Wo sich eine Tür schließt, geht eine andere auch wieder auf. Ein modernes Krankenhaus in der kommenden Dekade eröffnet auch viele Chancen. Diese gilt es jetzt auch für die Bevölkerung im Nordkreis zu sehen und auszubauen. Suchen wir die identitätsstiftenden Dinge, die. uns verbinden! Und wie viel kann dieses Krankenhaus als Mittelpunkt einer guten kommunalen gesundheitlichen Infrastruktur? Vieles wird jetzt auch an der zukünftigen Kommunikation liegen – haben die Hauptakteure aus der Vergangenheit gelernt? Wie wird Transparenz durchgeführt? Ist es nur ein Wort oder auch mit Taten gefüllt? Letztendlich geht es um viel mehr als ein Krankenhaus: es geht um optimale Arbeitsbedingungen der Mitarbeiter, es geht um die Infrastruktur in den Mittelzentren, um die Anbindungen seitens ÖPNV. Es geht um die Notfallversorgung des Nordkreises. Die Nachnutzungen der vorhandenen Gebäude. Vor allen Dingen geht bei allem um uns Menschen.

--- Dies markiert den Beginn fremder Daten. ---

Lemma GetClassNameA_live n :
  win32 string (GetClassNameA h n) w = (truncated n (w_class win), w).
Proof using Hwin. cbn. unfold on_window. by rewrite Hwin. Qed.

Lemma GetWindowTextA_live n :
  win32 string (GetWindowTextA h n) w = (truncated n (w_title win), w).
Proof using Hwin. cbn. unfold on_window. by rewrite Hwin. Qed.

Lemma IsWindowVisible_live :
  win32 bool (IsWindowVisible h) w = (has_any (w_style win) WS_VISIBLE, w).
Proof using Hwin. cbn. unfold on_window. by rewrite Hwin. Qed.

Lemma GetParent_live : win32 HWND (GetParent h) w = (parent_or_owner win, w).
Proof using Hwin. cbn. unfold on_window. by rewrite Hwin. Qed.

Lemma SetParent_live p :
  win32 HWND (SetParent h p) w =
  if p =? h then (0, SetLastError ERROR_INVALID_PARAMETER w)
  else if negb (p =? 0) && negb (is_live w p)
  then (0, SetLastError ERROR_INVALID_WINDOW_HANDLE w)
  else match w_temper win with
       | RefusesReparent code => (0, SetLastError (Z.pos code) w)
       | ClosesOnReparent => (w_parent win, close_window h w)
       | _ => (w_parent win, put_window h (set_parent p win) w)
       end.
Proof using Hwin. cbn. unfold do_SetParent, on_window. by rewrite Hwin. Qed.

Lemma SetWindowPos_live after x y cx cy flags :
  win32 bool (SetWindowPos h after x y cx cy flags) w =
  match w_temper win with
  | RejectsReposition code => (false, SetLastError (Z.pos code) w)
  | ClosesOnReposition => (true, close_window h w)
  | _ =>
      (true,
       put_window h
         (let win1 := set_rect (reposition (w_rect win) x y cx cy flags) win in
          if has_any flags SWP_SHOWWINDOW
          then set_style (Z.lor (w_style win1) WS_VISIBLE) win1 else win1) w)
  end.
Proof using Hwin. cbn. unfold do_SetWindowPos, on_window. by rewrite Hwin. Qed.

End LiveWindow.

Section DeadWindow.
Variables (w : World) (h : HWND).
Hypothesis Hwin : window_of w h = None.

Lemma IsWindow_dead : win32 bool (IsWindow h) w = (false, w).
Proof using Hwin. cbn. unfold is_live. by rewrite Hwin. Qed.

Lemma SetWindowLongW_dead idx v :
  win32 Z (SetWindowLongW h idx v) w = (0, SetLastError ERROR_INVALID_WINDOW_HANDLE w).
Proof using Hwin. cbn. unfold do_SetWindowLongW, on_window. by rewrite Hwin. Qed.

Lemma GetWindowLongW_dead idx :
  win32 Z (GetWindowLongW h idx) w = (0, SetLastError ERROR_INVALID_WINDOW_HANDLE w).
Proof using Hwin. cbn. unfold on_window. by rewrite Hwin. Qed.

End DeadWindow.

Lemma GetLastError_run w : win32 Z GetLastError w = (lastError w, w).
Proof. reflexivity. Qed.

Lemma FormatMessageA_run w e : win32 string (FormatMessageA e) w = (system_message e, w).
Proof. reflexivity. Qed.

(** ** Result objects *)

Lemma failure_success msg : failure msg !! "success" = Some (JsBoolean false).
Proof. unfold failure. rewrite lookup_insert_ne by discriminate. apply lookup_insert_eq. Qed.

Lemma failure_error msg : failure msg !! "error" = Some (JsString msg).
Proof. unfold failure. apply lookup_insert_eq. Qed.

Lemma succeeded_success : succeeded !! "success" = Some (JsBoolean true).
Proof. unfold succeeded. apply lookup_insert_eq. Qed.

Lemma failure_is_not_success msg : ~ is_success (returns (failure msg)).
Proof. intros [_ H]. cbn in H. rewrite failure_success in H. discriminate. Qed.
(** ** Parser fallback *)

Lemma parseBlock_ill_formed block :
  length (children block) < 2
  \/ Js.trim (Js.collapseWhiteSpace
                (Js.join " " (textContent <$> drop 1 (children block)))) = EmptyString ->
  parseBlock block = None.
Proof.
  intros H. unfold parseBlock.
  destruct (Nat.ltb (length (children block)) 2) eqn:Hlt; [reflexivity |].
  apply Nat.ltb_ge in Hlt.
  destruct H as [H | H]; [lia |].
  destruct (children block) as [| speakerEl others]; [reflexivity |].
  change (drop 1 (speakerEl :: others)) with others in H.
  rewrite H. reflexivity.
Qed.

Lemma parseBlocks_nothing blocks : forall results,
  (forall block, block ∈ blocks -> parseBlock block = None) ->
  parseBlocks blocks results = results.
Proof.
  induction blocks as [| block rest IH]; intros results Hall; simpl; [reflexivity |].
  rewrite (Hall block) by apply list_elem_of_here.
  apply IH. intros b Hb. apply Hall. apply list_elem_of_further. exact Hb.
Qed.

(** C9 (fallback law): when every direct child of the caption region has
    fewer than two child elements or an empty normalised text, the parser
    returns the one entry of speaker "System" with the whole text of the
    region, white space collapsed and trimmed, when that text is not empty,
    and no entry when it is. *)
Theorem fallback_law (container : Node) :
  (forall block, block ∈ children container ->
     length (children block) < 2
     \/ Js.trim (Js.collapseWhiteSpace
                   (Js.join " " (textContent <$> drop 1 (children block)))) = EmptyString) ->
  let t := Js.trim (Js.collapseWhiteSpace (textContent container)) in
  (t ≠ EmptyString -> parseCaptions container = [mkParsed "System" t])
  /\ (t = EmptyString -> parseCaptions container = []).
Proof.
  intros Hall t. unfold parseCaptions.
  rewrite parseBlocks_nothing
    by (intros block Hin; apply parseBlock_ill_formed, Hall, Hin).
  simpl. fold t. split.
  - intros Ht. apply truthy_true in Ht. rewrite Ht. reflexivity.
  - intros Ht. apply truthy_false in Ht. rewrite Ht. reflexivity.
Qed.

Lemma fallback_law_witness :
  let container :=
    Element [Element [TextNode " raw"]; TextNode "  stuff "; Element [Element []]] in
  parseCaptions container = [mkParsed "System" "raw stuff"]
  /\ parseCaptions (Element [Element [TextNode "  "]]) = [].
Proof.
  cbv zeta. split.
  - apply (proj1 (fallback_law
             (Element [Element [TextNode " raw"]; TextNode "  stuff "; Element [Element []]])
             ltac:(intros block Hin; left;
                   apply elem_of_cons in Hin; destruct Hin as [-> | Hin];
                   [simpl; lia |];
                   apply list_elem_of_singleton in Hin; subst block; simpl; lia))).
    vm_compute. discriminate.
  - apply (proj2 (fallback_law (Element [Element [TextNode "  "]])
             ltac:(intros block Hin; left;
                   apply list_elem_of_singleton in Hin; subst block; simpl; lia))).
    reflexivity.
Defined.

(** * Further properties of the script *)

(** ** What a pass reports and what it touches *)

Lemma processEntry_unchanged now s e :
  (processEntry now s e).2 = false -> (processEntry now s e).1 = s.
Proof.
  unfold processEntry.
  destruct (negb (Js.truthy (p_text e)) || bool_decide _); simpl;
    [reflexivity | discriminate].
Qed.

Lemma prefix_length p : forall t,
  String.prefix p t = true -> String.length p <= String.length t.
Proof.
  induction p as [| a p IH]; intros t H; simpl; [lia |].
  destruct t as [| b t]; [discriminate |]. simpl in H |- *.
  destruct (Ascii.ascii_dec a b); [| discriminate].
  apply IH in H. lia.
Qed.

Lemma prefix_same_length p : forall t,
  String.prefix p t = true -> String.length p = String.length t -> p = t.
Proof.
  induction p as [| a p IH]; intros t H Hlen.
  - destruct t; [reflexivity | discriminate].
  - destruct t as [| b t]; [discriminate |]. simpl in H, Hlen.
    destruct (Ascii.ascii_dec a b) as [-> |]; [| discriminate].
    f_equal. apply IH; [exact H | lia].
Qed.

Thorsten Schröder (BU): Der Bürgerentscheid ist gelaufen und die basisdemokratische Entscheidung ist zu akzeptieren. An dieser Stelle danken wir den Initiatoren des Bürgerbegehrens für Ihren tollen Einsatz. Vor dem Hintergrund, dass fast 20 000 Bürger mit „Ja“ gestimmt haben, ist zumindest fraglich, ob das neue Klinikum auch eine breite Akzeptanz findet, welche für einen Erfolg zwingend erforderlich ist. Ein bitterer Nachgeschmack bleibt ob der Vorgehensweisen der verantwortlichen Protagonisten aus der Südkreis-CDU, der SPD und dem Landrat. Aber auch der HKK-Geschäftsführer Dr. Rogge hat hier keine „gute Figur“ gemacht.

Dies vor dem Hintergrund, dass das von ihm in Auftrag gegebene Gutachten bis heute nicht freigegeben wurde. Warum nicht? Steht da vielleicht etwas drin, was den F4-Berürwortern nicht gefällt? Es ist ebenso inakzeptabel, dass durch sachlich falsche Argumente eine Entscheidung derart einseitig dargestellt wurde. Die Bevölkerung wurde mit den Argumenten „…bei einem Ja zum Bürgerbegehren würde es gar keinen HKK-Neubau geben…“ und der unwahren Behauptung, dass „…am 30. September 2021 die Frist ablaufe…“ stark verunsichert und quasi zu einem „Nein“ gedrängt. Und diese einseitige pro Bad-Fallingbostel-Kampagne wird über den Verlustausgleich durch alle Bürger des Heidekreises finanziert. Zudem kann die gesamte Kommunikation in dieser Sache einfach nur als desaströs bezeichnet werden. Wir hoffen im Interesse aller Bürger des Heidekreises, dass die Fördermittel vom Land auch tatsächlich bewilligt werden und es somit zu einem Krankenhaus-Neubau kommt, welcher dann die Akzeptanz aller Bürger findet und medizinisch sowie wirtschaftlich erfolgreich wird.